*Dataset records*.
(** * H-Index Viewer: lookup client, coauthor aggregation and pinned sort

    A shallow embedding of [ss_utils.py] (cache, rate-limited HTTP client,
    the three memoised Semantic Scholar lookups) and of the model side of
    [hindex_gui_v3.1.1.py] (coauthor aggregation, flagged-first ordering of
    the Authors and Co-authors tables), followed by the properties of the
    specification that concern them.

    Conventions of the embedding.
    - A Python [str] is a [string] holding its UTF-8 bytes; equality of
      strings and their [<] order (by code point) coincide with equality
      and lexicographic order of the bytes.
    - A JSON-shaped Python value is a [json]; [None] is [JNull]; a [dict]
      is its list of items in insertion order, keys unique.
    - Module state ([cache], the cache file) and the outside world (the
      HTTP requests issued, the calls of [time.sleep]) are threaded
      explicitly through a [World]; [print] is not observed.
    - Library routines whose definition lies outside the repository
      ([str.lower], [str.strip], [urllib.parse.quote_plus], [float], float
      arithmetic) are the fields of the class [PyRuntime]; every theorem
      holds for every instance. *)

From Stdlib Require Import ZArith QArith String Ascii List Permutation Lia.
From stdpp Require Import base option list sorting gmap strings pretty.

Local Open Scope string_scope.
Local Open Scope list_scope.
Local Open Scope Z_scope.

(** ** Python values *)

#[warnings="-register-all"]
Inductive json : Type :=
| JNull
| JBool (b : bool)
| JNum (n : Z)
| JStr (s : string)
| JArr (items : list json)
| JObj (fields : list (string * json)).
(** * mkcdda: WAV to CDDA (BIN/CUE) converter -- shallow embedding of main.c

    The development follows main.c function by function:
    [rd_le_u16], [rd_le_u32], [mmssff_from_sectors], [parse_wav], [main].

    Data model.
    - C integers are [Z] with the wrap-around of each conversion written
      out.  The target is LP64: [unsigned long] and [long] are 64 bits wide,
      [int] is 32 bits, [unsigned short] is 16 bits.
    - Bytes are [Byte.byte]; buffers and file contents are [list byte].
    - A [FILE] opened for reading is the content of the file together with
      the read cursor.  Reading past the end is a short read; seeking past
      the end is allowed, as it is for regular files; a cursor outside
      [0, LONG_MAX] is refused.
    - The image stream [fbin] is an append-only byte list together with the
      number of bytes the device still accepts; a write that does not fit is
      short, which is how the [fwrite] error branches are reached.
    - The file system is a finite map from paths to contents.  The image
      stream is committed to the file system when it is closed.  An input
      path equal to the image path is therefore read as the freshly
      truncated file.
    - The streams are unbuffered: a write is reported short at the call
      that does not fit, and [fclose] and the writes to [disc.cue], whose
      results main.c does not look at, do not fail.  What stdio reports
      late, at a flush or at [fclose], and what an input named [disc.bin]
      reads back of the image written so far, is outside the model.  The
      statements about a run that returns 0 are made for a device with
      room for what is written, or behind a completed track loop of the
      model, which implies it and implies that no input is [disc.bin].
    - [stderr] and [stdout] are lists of the strings of each print call.
    - The three loops of the program whose trip count is not a list length
      ([for (;;)] in parse_wav and the two [while] copy loops of main) take
      an iteration budget.  The callers pass a budget computed from the
      data, and the lemmas [scan_chunks_budget], [copy_loop_budget],
      [pad_loop_budget] and [main_total] show that it is never exhausted.
    - Text is formatted into strings.  The one buffer of the program that a
      formatted text can outgrow is [ts] of 16 bytes, which receives the
      timecode; a longer timecode is the outcome [Undefined] of [main]
      (lemma [main_defined]: it takes an image of 100 minutes or more).
    - [main] is taken with [argc >= 1]: [prog] is [argv[0]]. *)

From Stdlib Require Import ZArith Lia String Ascii Decimal DecimalString DecimalN.
From Stdlib Require Import Strings.Byte.
From stdpp Require Import base option list gmap strings.

Local Open Scope Z_scope.

(** ** C integer types (LP64) *)

Module CInt.

Definition ULONG_BITS : Z := 64.
Definition USHRT_BITS : Z := 16.
Definition INT_MAX : Z := 2 ^ 31 - 1.
Definition LONG_MAX : Z := 2 ^ 63 - 1.

(** Conversion to [unsigned long]. *)
Definition to_ulong (z : Z) : Z := z mod 2 ^ ULONG_BITS.

(** Conversion to [unsigned short]. *)
Definition to_ushort (z : Z) : Z := z mod 2 ^ USHRT_BITS.

(** Conversion to [int]. *)
Definition to_int (z : Z) : Z := (z + 2 ^ 31) mod 2 ^ 32 - 2 ^ 31.

(** Conversion of an [unsigned long] value to [long]. *)
Definition to_long (z : Z) : Z :=
  let u := to_ulong z in if u <=? LONG_MAX then u else u - 2 ^ ULONG_BITS.

(** [x << n] at type [unsigned long]. *)
Definition ul_shl (x n : Z) : Z := to_ulong (Z.shiftl x n).

(** [x + y] at type [unsigned long]. *)
Definition ul_add (x y : Z) : Z := to_ulong (x + y).

(** [x - y] at type [unsigned long]. *)
Definition ul_sub (x y : Z) : Z := to_ulong (x - y).

End CInt.
Import CInt.

(** ** Bytes and strings *)

Definition x00 : byte := Byte.x00.

(** [b[i]] for a pointer [b] into a buffer, as an unsigned char value.  The
    list holds the bytes read into the buffer from [b] on; the program
    reads no byte behind them. *)
Definition ub (b : list byte) (i : nat) : Z := Z.of_N (Byte.to_N (nth i b x00)).

Definition bytes_of (s : string) : list byte := list_byte_of_string s.

Definition nl : string := String (ascii_of_nat 10) EmptyString.
Definition dquote : string := String (ascii_of_nat 34) EmptyString.

Fixpoint zeros (n : nat) : string :=
  match n with
  | O => EmptyString
  | S n' => String "0"%char (zeros n')
  end.

(** [%lu]: decimal digits of a non-negative value. *)
Definition fmt_lu (n : Z) : string := NilEmpty.string_of_uint (N.to_uint (Z.to_N n)).

(** Zero padding on the left up to a minimum field width. *)
Definition zero_pad (width : nat) (digits : string) : string :=
  zeros (width - String.length digits) +:+ digits.

(** [%02lu] *)
Definition fmt_02lu (n : Z) : string := zero_pad 2 (fmt_lu n).

(** [%d] and [%02d]: the sign counts towards the field width. *)
Definition fmt_d (n : Z) : string :=
  if n <? 0 then "-" +:+ fmt_lu (- n) else fmt_lu n.
Definition fmt_02d (n : Z) : string :=
  if n <? 0 then "-" +:+ zero_pad 1 (fmt_lu (- n)) else zero_pad 2 (fmt_lu n).

(** ** stdio *)

Module Stdio.

(** A stream opened with mode "rb". *)
Record FILE := mkFILE { f_content : list byte; f_pos : Z }.

(** A stream opened with mode "wb". *)
Record OFILE := mkOFILE { o_content : list byte; o_room : Z }.

(** [fopen(path, "rb")]; it fails when there is no such file, and when the
    size of the file does not fit the offset type (EOVERFLOW). *)
Definition fopen_rb (fs : gmap string (list byte)) (path : string) : option FILE :=
  match fs !! path with
  | Some c => if Z.of_nat (length c) <=? LONG_MAX then Some (mkFILE c 0) else None
  | None => None
  end.

(** [fread(buf, 1, n, f)]: the bytes read (their number is the return
    value) and the advanced stream. *)
Definition fread (n : Z) (f : FILE) : list byte * FILE :=
  let got := take (Z.to_nat n) (drop (Z.to_nat (f_pos f)) (f_content f)) in
  (got, mkFILE (f_content f) (f_pos f + Z.of_nat (length got))).

Definition seekable (p : Z) : bool := (0 <=? p) && (p <=? LONG_MAX).

(** [fseek(f, off, SEEK_CUR)]; [None] is a non-zero return. *)
Definition fseek_cur (off : Z) (f : FILE) : option FILE :=
  let p := f_pos f + off in
  if seekable p then Some (mkFILE (f_content f) p) else None.

(** [fseek(f, off, SEEK_SET)] *)
Definition fseek_set (off : Z) (f : FILE) : option FILE :=
  if seekable off then Some (mkFILE (f_content f) off) else None.

Definition ftell (f : FILE) : Z := f_pos f.

(** [fwrite(buf, 1, n, o)] with [n = length buf]: the number of bytes
    written and the extended stream. *)
Definition fwrite (buf : list byte) (o : OFILE) : Z * OFILE :=
  let w := take (Z.to_nat (o_room o)) buf in
  (Z.of_nat (length w), mkOFILE (o_content o ++ w) (o_room o - Z.of_nat (length w))).

End Stdio.
Import Stdio.

Arguments fread : simpl never.
Arguments fwrite : simpl never.
Arguments fseek_cur : simpl never.
Arguments fseek_set : simpl never.
Arguments to_ulong : simpl never.
Arguments to_long : simpl never.
Arguments ul_sub : simpl never.
Arguments ul_add : simpl never.

(** ** main.c *)

Definition SECTOR : Z := 2352.

Definition rd_le_u16 (b : list byte) : Z :=
  to_ushort (Z.lor (ub b 0) (Z.shiftl (ub b 1) 8)).

Definition rd_le_u32 (b : list byte) : Z :=
  to_ulong (Z.lor (Z.lor (Z.lor (to_ulong (ub b 0)) (ul_shl (to_ulong (ub b 1)) 8))
                         (ul_shl (to_ulong (ub b 2)) 16))
                  (ul_shl (to_ulong (ub b 3)) 24)).

(** The three locals of [mmssff_from_sectors].  Division and remainder of
    unsigned values do not wrap. *)
Definition mmssff_fields (sectors : Z) : Z * Z * Z :=
  let minutes := sectors / to_ulong (75 * 60) in
  let seconds := (sectors / 75) mod 60 in
  let frames := sectors mod 75 in
  (minutes, seconds, frames).

Definition mmssff_from_sectors (sectors : Z) : string :=
  let '(minutes, seconds, frames) := mmssff_fields sectors in
  fmt_02lu minutes +:+ ":" +:+ fmt_02lu seconds +:+ ":" +:+ fmt_02lu frames.

(** [memcmp(a, b, n) == 0] *)
Fixpoint memcmp_eq (a b : list byte) (n : nat) {struct n} : bool :=
  match n with
  | O => true
  | S n' =>
      match a, b with
      | x :: a', y :: b' => Byte.eqb x y && memcmp_eq a' b' n'
      | _, _ => false
      end
  end.

(** *** parse_wav *)

(** The locals of [parse_wav] that live across loop iterations, with the two
    out-parameters [*data_ofs] and [*data_size]. *)
Record wav_state := mkWav {
  got_fmt : bool;
  got_data : bool;
  audioFormat : Z;
  numChannels : Z;
  bitsPerSample : Z;
  sampleRate : Z;
  data_ofs : Z;
  data_size : Z
}.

*What you will do*.
In the entries above, find the line holding "Definition seekable (p" and the line holding "Definition fwrite (buf"; print both of them and every line between, exactly, and nothing else.

*Exercise result*.
Definition seekable (p : Z) : bool := (0 <=? p) && (p <=? LONG_MAX).

(** [fseek(f, off, SEEK_CUR)]; [None] is a non-zero return. *)
Definition fseek_cur (off : Z) (f : FILE) : option FILE :=
  let p := f_pos f + off in
  if seekable p then Some (mkFILE (f_content f) p) else None.

(** [fseek(f, off, SEEK_SET)] *)
Definition fseek_set (off : Z) (f : FILE) : option FILE :=
  if seekable off then Some (mkFILE (f_content f) off) else None.

Definition ftell (f : FILE) : Z := f_pos f.

(** [fwrite(buf, 1, n, o)] with [n = length buf]: the number of bytes
    written and the extended stream. *)
Definition fwrite (buf : list byte) (o : OFILE) : Z * OFILE :=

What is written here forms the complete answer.